In [None]:
# File: 01_get_article_data
# Author: Steven Pryor, github.com/troub1
# Retrieves and/or processes article data from .csv file
    #currently (Feb 2021), this has been done by searching the Scopus web interface and downloading a CSV. The .csv is then imported here as a dataframe for processing
# Retrieves and combines additional data from Unpaywall

# 1. Download raw data from Scopus (and/or WoS, though check field names)
# 2. Clean up with OpenRefine
#    a. Publisher names
#    b. 
#    c. 
# 3. Read cleaned file, get additional OA data from Unpaywall for each DOI
# 4. Get contact info, names, and department for each MU Corresponding Author (store a file/database of already-collected authors to check first before LDAP lookup? This could also help w/ future process for non-corresponding authors)
# 5. Match librarians to each author by department
# 6. Gold OA articles
#    a. Send emails to authors and librarians notifying of MOspace collection of OA articles
#    b. Retrieve articles
#    c. Create metadata and batch ingest files
# 7. CREATE PROCESS HERE FOR Green-Available (also harvest?

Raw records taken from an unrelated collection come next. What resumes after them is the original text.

(** [NewField], the subclass of [field_class] built inside the
    factory, under the name the factory gives it. Its instances are
    those of [field_class]; [super()] is [field_class]. *)
Definition multivalue_field_factory (field_class : field_class) : Filters.field_class :=
  {| __name__ := "MultiValue" +:+ __name__ field_class;
     instance := instance field_class;
     new := new field_class;
     to_python := fun self value =>
       if negb (truthy value) then Ok (PList [])
       else
         let field := new field_class in
         rbind (py_iter value) (fun vs =>
         rbind (map_r (to_python field_class field) (List.filter truthy vs)) (fun l =>
         Ok (PList l)));
     run_validators := fun self value =>
       rbind (py_iter value) (for_r (run_validators field_class self));
     validate := fun self value =>
       rbind (py_iter value) (for_r (validate field_class self));
  |}.

(** [Field.clean], the pipeline the form framework runs on the raw
    value of a parameter. *)
Definition clean (F : Filters.field_class) (self : instance F) (value : pyval) : result pyval :=
  rbind (to_python F self value) (fun value =>
  rbind (validate F self value) (fun _ =>
  rbind (run_validators F self value) (fun _ =>
  Ok value))).

(** *** Constructing a filter *)

(** What can go wrong while a filter object is built: a keyword
    argument that is read but was not given, an exception of one of
    the collaborators (of type [E]), or an exception of a builtin. *)
Inductive init_error (E : Type) : Type :=
| KeyError (key : string)
| Collaborator (e : E)
| Builtin (e : exn).
Arguments KeyError {E} key.
Arguments Collaborator {E} e.
Arguments Builtin {E} e.

Inductive outcome (E A : Type) : Type :=
| Done (a : A)
| Failed (e : init_error E).
Arguments Done {E A} a.
Arguments Failed {E A} e.

Definition obind {E A B} (o : outcome E A) (k : A -> outcome E B) : outcome E B :=
  match o with
  | Done a => k a
  | Failed e => Failed e
  end.

(** [kwargs[key]] *)
Definition getitem {E V} (kwargs : gmap string V) (key : string) : outcome E V :=
  match kwargs !! key with
  | Some v => Done v
  | None => Failed (KeyError key)
  end.

(** [key in kwargs] *)
Definition contains_key {V} (key : string) (kwargs : gmap string V) : bool :=
  match kwargs !! key with
  | Some _ => true
  | None => false
  end.

Definition of_result {E A} (r : result A) : outcome E A :=
  match r with
  | Ok a => Done a
  | Raise e => Failed (Builtin e)
  end.

(** An object as [isinstance] and [issubclass] see it: a class, given
    by the names of the classes it derives from (its own name first),
    or an instance of such a class. *)
Inductive pyobj : Type :=
| PClass (mro : list string)
| PInstance (mro : list string).

Definition derives_from (cls : string) (mro : list string) : bool :=
  existsb (String.eqb cls) mro.

(** [isinstance(o, cls)], for a model field class [cls]: a class
    object is an instance of its metaclass only. *)
Definition isinstance (o : pyobj) (cls : string) : bool :=
  match o with
  | PInstance mro => derives_from cls mro
  | PClass _ => false
  end.

(** [issubclass(o, cls)]: the first argument must be a class. *)
Definition issubclass (o : pyobj) (cls : string) : result bool :=
  match o with
  | PClass mro => Ok (derives_from cls mro)
  | PInstance _ => Raise TypeError
  end.

(** [a or b], where evaluating [b] may raise. *)
Definition or_else (a : bool) (b : result bool) : result bool :=
  if a then Ok true else b.

Inductive OpenApiTypes : Type :=
| INT
| FLOAT
| STR.

(** *** The filters *)

Module MultiValueArrayFilter.
Section methods.
(** [super().get_filter_predicate] *)
Variable super_get_filter_predicate : Filter.t -> pyval -> kwargs.

Definition get_filter_predicate (self : Filter.t) (v : pyval) : kwargs :=
  match v with
  | PNone => {[ field_name self := PNone ]}
  | _ => super_get_filter_predicate self v
  end.
End methods.

Section init.
Context {V S : Type}.
(** The string ['contains'], and [super().__init__]. *)
Variable contains : V.
Variable super_init : list V -> gmap string V -> S.

(** [__init__(self, *args, lookup_expr='contains', **kwargs)], on the
    positional and the keyword arguments of the call: [lookup_expr]
    is taken out of the keywords, defaulted, and passed on by name. *)
Definition __init__ (args : list V) (keywords : gmap string V) : S :=
  let lookup_expr := default contains (keywords !! "lookup_expr") in
  let kwargs := delete "lookup_expr" keywords in
  super_init args (<[ "lookup_expr" := lookup_expr ]> kwargs).
End init.
End MultiValueArrayFilter.

Module MultiValueMACAddressFilter.
Section methods.
(** [super().filter] *)
Variable super_filter : Filter.t -> ref -> pyval -> M ref.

Could be issues with other repos' cover pages, copyright statements, licenses...other things?)
# 8. CREATE PROCESS HERE FOR Green-Potential
#        - Need to figure out how to best identify the authors
# 9. CREATE PROCESS FOR UPDATE
#      - Check for new/updated Unpaywall data?
#      - Check for new articles or new/updated Scopus data
#      - Add and combine with WoS or other data sources to expand coverage

In [None]:
import json, re
import pandas as pd
import requests, time

test_doi = "10.1080/01930826.2014.893110"
api_unpaywall = "https://api.unpaywall.org/v2/"
params_unpaywall = {'email':''} #enter your email address here
unpaywall_results = []

infile = '' # input: filename for raw Scopus data (or whatever data file with DOIs to be augmented with Unpaywall data)
outfile = '' # output: filename for Scopus data with added Unpaywall columns

#---------------
#Choose one of the functions below based on whether your input file is .csv or .xls
#scopus_Data = pd.read_excel(infile)
#scopus_Data = pd.read_csv(infile, encoding='ANSI')


In [None]:
##This function loops through the DOI list and queries unpaywall for any known OA locations for each DOI. The result is a json object identifying whether each document has an OA location, the best OA location (if any)
##URLs to pdfs, etc. The json results will be saved into a list (unpaywall_results) as well as written to a file (50,000+ API calls takes several hours to complete; save it when you're done! Could multithread, bah!)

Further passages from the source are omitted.